Digital infrastructure proposed to modernise India’s tourism economy.

India’s tourism sector is being urged to adopt a dedicated digital public infrastructure (DPI) to better understand and manage rapidly evolving travel demand, as experts argue that current systems provide only a partial view of visitor behaviour and market trends. The proposal highlights how existing data primarily reflects completed stays and visits, while offering limited insight into emerging demand patterns, traveller profiles, and evolving expectations.

The tourism industry’s scale underscores the need for improved data systems. According to official figures cited from the India Tourism Data Compendium 2025, the sector contributed ₹15.73 lakh crore to India’s GDP in 2023–24, accounting for 5.22% of the economy. It also supported nearly 36.9 million direct jobs and 47.72 million indirect jobs, together representing over 13% of total employment. International tourist arrivals reached 20.57 million in 2024, surpassing pre-pandemic levels and signalling a strong recovery trajectory.
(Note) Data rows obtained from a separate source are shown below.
(* ===== verification/Tools.v ===== *)
(** * Tools: the tool catalog and the [tools/list] handler

    [TOOLS] (index.ts lines 29-91) is a constant array of four tool
    descriptors, each with a name, a description and a JSON-Schema
    [inputSchema] of type ["object"] listing the properties and the
    required ones.  The [tools/list] handler (lines 106-111) answers
    [{ tools: TOOLS }].

    [conforms] is what the declared schema means: an arguments object
    conforms when every required property is present and every declared
    property that is present has the declared JSON type.  The server
    never runs this check (the arguments reach the Vault client
    unvalidated); it is used to state what the tools do on the
    arguments their schemas advertise. *)

From Stdlib Require Import String Ascii List Bool.
From S2P Require Import Prelude JsValue.
Import ListNotations.
Import JsValue.
Open Scope string_scope.

Module Tools.

(** ** Descriptors *)

Record prop_schema : Type := mk_prop { prop_type : string; prop_description : string }.

Record input_schema : Type := mk_schema {
  schema_type : string;
  properties : list (string * prop_schema);
  required : list string
}.

Record tool : Type := mk_tool {
  name : string;
  description : string;
  inputSchema : input_schema
}.

(** The [TOOLS] array, in its order. *)
Definition TOOLS : list tool := [
  mk_tool "vault_read" "Read a secret from Vault at the specified path"
    (mk_schema "object"
       [("path", mk_prop "string" "The path to read the secret from (e.g., 'secret/data/myapp')")]
       ["path"]);
  mk_tool "vault_write" "Write a secret to Vault at the specified path"
    (mk_schema "object"
       [("path", mk_prop "string" "The path to write the secret to (e.g., 'secret/data/myapp')");
        ("data", mk_prop "object" "The secret data to write as a JSON object")]
       ["path"; "data"]);
  mk_tool "vault_list" "List secrets at the specified path in Vault"
    (mk_schema "object"
       [("path", mk_prop "string" "The path to list secrets from (e.g., 'secret/metadata')")]
       ["path"]);
  mk_tool "vault_delete" "Delete a secret from Vault at the specified path"
    (mk_schema "object"
       [("path", mk_prop "string" "The path to delete the secret from (e.g., 'secret/data/myapp')")]
       ["path"])
].

(** The [tools/list] answer [{ tools: TOOLS }]. *)
Record list_tools_result : Type := mk_list_result { tools : list tool }.

Definition list_tools : list_tools_result := mk_list_result TOOLS.

(** The descriptor a name denotes, if any. *)
Definition find_tool (n : string) : option tool :=
  find (fun t => String.eqb (name t) n) TOOLS.

(** ** What a schema means *)

(** JSON-Schema [type] keywords for the value kinds. *)
Definition has_json_type (ty : string) (v : jsval) : bool :=
  match v with
  | JString _ => String.eqb ty "string"
  | JObject _ => String.eqb ty "object"
  | JArray _ => String.eqb ty "array"
  | JNumber _ => String.eqb ty "number" || String.eqb ty "integer"
  | JBool _ => String.eqb ty "boolean"
  | JNull => String.eqb ty "null"
  | JUndefined => false
  end.

Definition present (ps : jsprops) (k : string) : bool :=
  match assoc_lookup k ps with
  | Some _ => true
  | None => false
  end.

Definition conforms (sch : input_schema) (ps : jsprops) : bool :=
  forallb (present ps) (required sch)
  && forallb (fun kp => match assoc_lookup (fst kp) ps with
                        | Some v => has_json_type (prop_type (snd kp)) v
                        | None => true
                        end) (properties sch).

(** ** Properties *)

Lemma find_tool_In n t : find_tool n = Some t -> In t TOOLS /\ name t = n.
Proof.
  unfold find_tool. intros H. apply find_some in H as [Hin Heq].
  split; [exact Hin | now apply String.eqb_eq].
Qed.

Lemma has_json_type_string v : has_json_type "string" v = true -> exists p, v = JString p.
Proof. destruct v; simpl; try discriminate; eauto. Qed.

(** C24: every tool of the catalog declares [path] as a required string:
    arguments that conform to the advertised schema of a tool carry a
    string [path]. *)
Theorem conforms_path_string (n : string) (t : tool) (ps : jsprops) :
  find_tool n = Some t -> conforms (inputSchema t) ps = true ->
  exists p, get_prop ps "path" = JString p.
Proof.
  intros Hf Hc. apply find_tool_In in Hf as [Hin _].
  unfold conforms in Hc. apply andb_prop in Hc as [Hreq Hty].
  simpl in Hin. destruct Hin as [<-|[<-|[<-|[<-|[]]]]]; simpl in Hreq, Hty;
    unfold present, get_prop in *;
    destruct (assoc_lookup "path" ps) as [v|]; try discriminate;
    apply has_json_type_string; now destruct (has_json_type "string" v).
Qed.

(** A conforming arguments object, for the witnesses. *)
Lemma conforms_path_string_witness :
  find_tool "vault_write" = Some (nth 1 TOOLS (mk_tool "" "" (mk_schema "" [] []))) /\
  conforms (inputSchema (nth 1 TOOLS (mk_tool "" "" (mk_schema "" [] []))))
           [("path", JString "secret/data/app"); ("data", JObject [])] = true /\
  exists p, get_prop [("path", JString "secret/data/app"); ("data", JObject [])] "path" = JString p.
Proof.
  split; [reflexivity|]. split; [reflexivity|].
  apply (conforms_path_string "vault_write" (nth 1 TOOLS (mk_tool "" "" (mk_schema "" [] []))));
    reflexivity.
Defined.

End Tools.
Despite this growth, experts note that India lacks a real-time, unified understanding of tourism demand. Current datasets largely capture historical occupancy and visitation trends but fail to map forward-looking indicators such as rising interest in destinations, duration of planned stays, traveller demographics, or emerging travel preferences. This information gap, they argue, limits the sector’s ability to plan infrastructure, investment, and services effectively.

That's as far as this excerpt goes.